Oubliez Dubaï. Sur YouTube et ailleurs, des influenceurs en quête de sensations préfèrent s’envoler vers des zones à risque. Une pratique déroutante, et qui pose de nombreuses questions.
C’est un fait. Le tourisme sur les réseaux sociaux, ça marche, et certains influenceurs consacrent leur vie à filmer leur quotidien de globe-trotter. Mais ici, c’est d'un tourisme d’un autre genre dont il est question. En effet, pour faire la différence, certains influenceurs choisissent de parcourir des zones réputées pour leur instabilité. Décryptage.
En quête de clics et de sensations
Mars 2020. L’Europe est submergée par la première vague de Covid, de nombreux pays se replient sur eux-mêmes. Mais pour certains influenceurs, hors de question de ne pas assouvir leur soif de voyage, bien au contraire. C’est le cas d’Eva zu Beck, 30 ans. Après des études à Oxford, un job au Parlement de Londres, la jeune femme d’origine polonaise plaque tout pour partir voyager. Sur sa chaîne YouTube, près d'1,34 million d’utilisateurs suivent ses récits aux quatre coins du monde. Jusqu’ici, rien à signaler. Seulement, la jeune femme se différencie très nettement de n’importe quel blog de voyage pour une raison simple : le choix de ses destinations.

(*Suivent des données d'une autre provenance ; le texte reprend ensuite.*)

Definition team : string := "aaaaaaaaaaaaaaaaaaaaaaaa".
Definition other_room : string := "cccccccccccccccccccccccc".
Definition hi : string := "bbbbbbbbbbbbbbbbbbbbbbbb".
Definition hello : string := "dddddddddddddddddddddddd".

Definition team_dto (participantIds : list string) : CreateRoomDto :=
  mkCreateRoomDto (Some "Team") GROUP None true participantIds [].

(** bob creates a group with alice, joins it and sends two messages while
    alice is offline. *)
Definition offline_ops : list Op :=
  [ CreateRoom "bob" (team_dto ["alice"]) team;
    Connect "c_b" (Some "bob");
    JoinRoom "c_b" team;
    SendMessage "c_b" "hi" hi 1;
    SendMessage "c_b" "hello" hello 2 ].

Definition offline : State := run offline_ops initial.

(** alice then connects. *)
Definition alice_back : State := exec (Connect "c_a" (Some "alice")) offline.

(** bob creates a group with alice; both connect and join it. *)
Definition together_ops : list Op :=
  [ CreateRoom "bob" (team_dto ["alice"]) team;
    Connect "c_a" (Some "alice");
    Connect "c_b" (Some "bob");
    JoinRoom "c_a" team;
    JoinRoom "c_b" team ].

Definition together : State := run together_ops initial.

(** bob has created the group and joined it; alice has not connected. *)
Definition alone_ops : list Op :=
  [ CreateRoom "bob" (team_dto ["alice"]) team;
    Connect "c_b" (Some "bob");
    JoinRoom "c_b" team ].

Definition alone : State := run alone_ops initial.

(** eve, who is in no room, connects after bob has sent a message. *)
Definition eve_ops : list Op :=
  [ CreateRoom "bob" (team_dto ["alice"]) team;
    Connect "c_b" (Some "bob");
    JoinRoom "c_b" team;
    SendMessage "c_b" "hi" hi 1;
    Connect "c_e" (Some "eve") ].

Definition eve_connected : State := run eve_ops initial.

(** eve asks to join bob's group and is turned away. *)
Definition eve_rejected : State := exec (JoinRoom "c_e" team) eve_connected.

(** bob creates a group with alice and with an id that extends hers;
    alice and bob join, and bob sends a message. *)
Definition shadow_ops : list Op :=
  [ CreateRoom "bob" (team_dto ["alice"; "alice:x"]) team;
    Connect "c_a" (Some "alice");
    Connect "c_b" (Some "bob");
    JoinRoom "c_a" team;
    JoinRoom "c_b" team;
    SendMessage "c_b" "hi" hi 1 ].

Definition shadow : State := run shadow_ops initial.

End Scenario.

(** A computation keeps a relation between the state it starts in and the
    state it ends in, whether it returns or throws. *)
Definition preserves {A} (R : State → State → Prop) (m : M A) : Prop :=
  ∀ st, R st (m st).1.

(** What the message handlers do to the parts of the state that the
    invariants of the server talk about: sockets and rooms of the database
    stay, presence entries stay, Redis gains at most keys in [N], and
    receipts change only to DELIVERED or SEEN. *)
Definition quiet (N : string → Prop) (st st' : State) : Prop :=
  sockets st' = sockets st
  ∧ chatRoomModel st' = chatRoomModel st
  ∧ (∀ x, redisClient st' !! presenceKey x = redisClient st !! presenceKey x)
  ∧ (∀ k, is_Some (redisClient st' !! k) → is_Some (redisClient st !! k) ∨ N k)
  ∧ msgs_upd (λ _ s, s ≠ SENT) (messageModel st) (messageModel st').

(** The keys a send creates for the message it saves. *)
Definition keys_of_message (messageId : string) (k : string) : Prop :=
  ∃ p r, k = statusKey p r messageId.

(** The receipts of a collection after some requests: the old documents,
    with statuses that stayed or moved to DELIVERED or SEEN, followed by
    new documents. *)
Definition msgs_grow (ms ms' : list Message) : Prop :=
  ∃ ms1 new, msgs_upd (λ _ s, s ≠ SENT) ms ms1 ∧ ms' = ms1 ++ new.

(** ** Invariants of the server *)

(** The attributes stashed on a socket all come from its verified token. *)
Definition socket_ok (s : Socket) : Prop :=
  (∀ u, handshake s = Some u → identity_ok u = true)
  ∧ (∀ u, sock_user s = Some u → handshake s = Some u)
  ∧ (∀ u, sock_userId s = Some u → handshake s = Some u).

Definition sockets_ok (st : State) : Prop :=
  ∀ c s, sockets st !! c = Some s → Js.truthy (Some c) = true ∧ socket_ok s.

(** A presence entry points to a connected socket of that identity. *)
Definition presence_ok (st : State) : Prop :=
  ∀ u c, redisClient st !! presenceKey u = Some c →
         ∃ s, sockets st !! c = Some s ∧ sock_userId s = Some u.

(** Message ids are ObjectIds and no two documents share one. *)
Definition messages_ok (st : State) : Prop :=
  NoDup (msg__id <$> messageModel st)
  ∧ Forall (λ id, is_oid id = true) (msg__id <$> messageModel st).

(** Every status key ends in a message id. *)
Definition keys_ok (st : State) : Prop :=
  ∀ k, is_Some (redisClient st !! k) → String.prefix "messageStatus:" k = true → castable k.

Record invariant (st : State) : Prop := mkInvariant {
  inv_sockets : sockets_ok st;
  inv_presence : presence_ok st;
  inv_messages : messages_ok st;
  inv_keys : keys_ok st;
}.

(** A triple for handlers: from a state in [P], the computation ends in [Q]
    when it returns and in [I] when it throws. *)
Definition hoare {A} (I P : State → Prop) (m : M A) (Q : A → State → Prop) : Prop :=
  ∀ st, P st → match m st with
               | (st', inl _) => I st'
               | (st', inr a) => Q a st'
               end.

(** Only the room collection may differ. *)
Definition rooms_only (st st' : State) : Prop :=
  redisClient st' = redisClient st ∧ sockets st' = sockets st
  ∧ messageModel st' = messageModel st.

(** A step that takes states satisfying the invariants to such states. *)
Definition keeps (st st' : State) : Prop := invariant st → invariant st'.

(** ** Notions for the delivery loop of a send *)

(** A presence entry that points to a connected socket points to a socket
    of that identity. *)
Definition presence_weak (st : State) : Prop :=
  ∀ u c s, redisClient st !! presenceKey u = Some c → sockets st !! c = Some s →
           sock_userId s = Some u.

(** What delivering to the other recipients may do, seen from recipient
    [p] whose entry is [key]: presence and sockets stay, the entry is left
    alone or promoted from SENT or DELIVERED to DELIVERED, and neither the
    receipts of [p] nor the trace get a write for [p]. *)
Definition bystander (p key : string) (st st' : State) : Prop :=
  sockets st' = sockets st ∧ rooms st' = rooms st
  ∧ (∀ y, redisClient st' !! presenceKey y = redisClient st !! presenceKey y)
  ∧ (redisClient st' !! key = redisClient st !! key
     ∨ (ChatGateway.is_pending (redisClient st !! key) = true
        ∧ redisClient st' !! key = Some (status_value DELIVERED)))
  ∧ msgs_upd (λ y _, y ≠ p) (messageModel st) (messageModel st')
  ∧ ∃ ext, writes st' = writes st ++ ext ∧ Forall (λ w, w.1.2 ≠ p) ext.

(** What a whole delivery loop may do when the only status it writes for
    [p] is [S]. *)
Definition delivery_rel (p : string) (S : MessageStatus) (st st' : State) : Prop :=
  sockets st' = sockets st ∧ rooms st' = rooms st
  ∧ (∀ y, redisClient st' !! presenceKey y = redisClient st !! presenceKey y)
  ∧ msgs_upd (λ y s, y ≠ p ∨ s = S) (messageModel st) (messageModel st')
  ∧ ∃ ext, writes st' = writes st ++ ext ∧ Forall (λ w, w.1.2 ≠ p ∨ w.2 = S) ext.

(** The room a room id denotes. *)
Definition room_of (roomId : string) (st : State) : option ChatRoom :=
  oid ← castObjectId roomId;
  List.find (λ room, bool_decide (room__id room = oid)) (chatRoomModel st).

Eva vous emmène en Syrie, au Pakistan, en Irak. Au fil de vlogs quotidiens, elle vous partage ses rencontres avec les habitants, ses balades dans les steppes ou dans les marchés. Son ambition ? Décrire les richesses culturelles de ces pays, loin du climat politique et des conflits qui les animent. Tout sourire, passeport en main, la voici qui débarque à Damas en Syrie. D’un plan à l’autre, elle s’enthousiasme des couleurs, admire les murs ornés et la gentillesse des habitants. Au fil des vidéos, Eva zu Beck célèbre la vie et il est difficile de ne pas être troublé par ces contenus. Derrière cet optimisme de « citoyen du monde » en vadrouille, il y a clairement un hic.
Entre irresponsabilité et simplification de la réalité
Eva zu Beck aborde les choses sous un angle drastiquement dépolitisé. Il y a deux ans déjà, Capital rebondissait sur l’enthousiasme de bon nombre d’influenceurs à l’égard de leur séjour au Pakistan. Rosie Gabrielle, vloggeuse et youtubeuse canadienne, avait été invitée à parcourir le pays par une association omanaise. Sur un fond de musique de film d’aventure, la canadienne dévoilait des images de paysages merveilleux capturés par drone, des plans d’enfants qui rient au ralenti. Elle se dit touchée par la spiritualité des lieux jusqu’à en pleurer, et déclare sa flamme au pays. De son côté, Eva zu Beck est allée plus loin, dans une vidéo décrivant point par point pourquoi le pays avait le potentiel de devenir la meilleure destination de voyage au monde. Elle s’enthousiasmait à l’idée de rencontrer le Premier ministre, et de tourner avec l’armée de l’air.
Pour le gouvernement, c’est une sacrée aubaine ! Pour valoriser le pays et son potentiel touristique à l’échelle internationale, qui de mieux qu’un influenceur occidental aux millions d’abonnés ? Au fil de ces contenus, les instabilités et les conflits ne sont que très vaguement évoqués, et les liens entretenus entre créateurs de contenus et autorités locales sont loin d’être clairs. Quand Rosie Gabrielle s'extasie devant les paysages du Baloutchistan, l'une des quatre provinces fédérées du Pakistan, et dresse un portrait idyllique de la région, elle omet de préciser que la zone est bouleversée par les manœuvres de groupes séparatistes. Mais tout cela, ce n'est pas dans sa vidéo que vous l'apprendrez.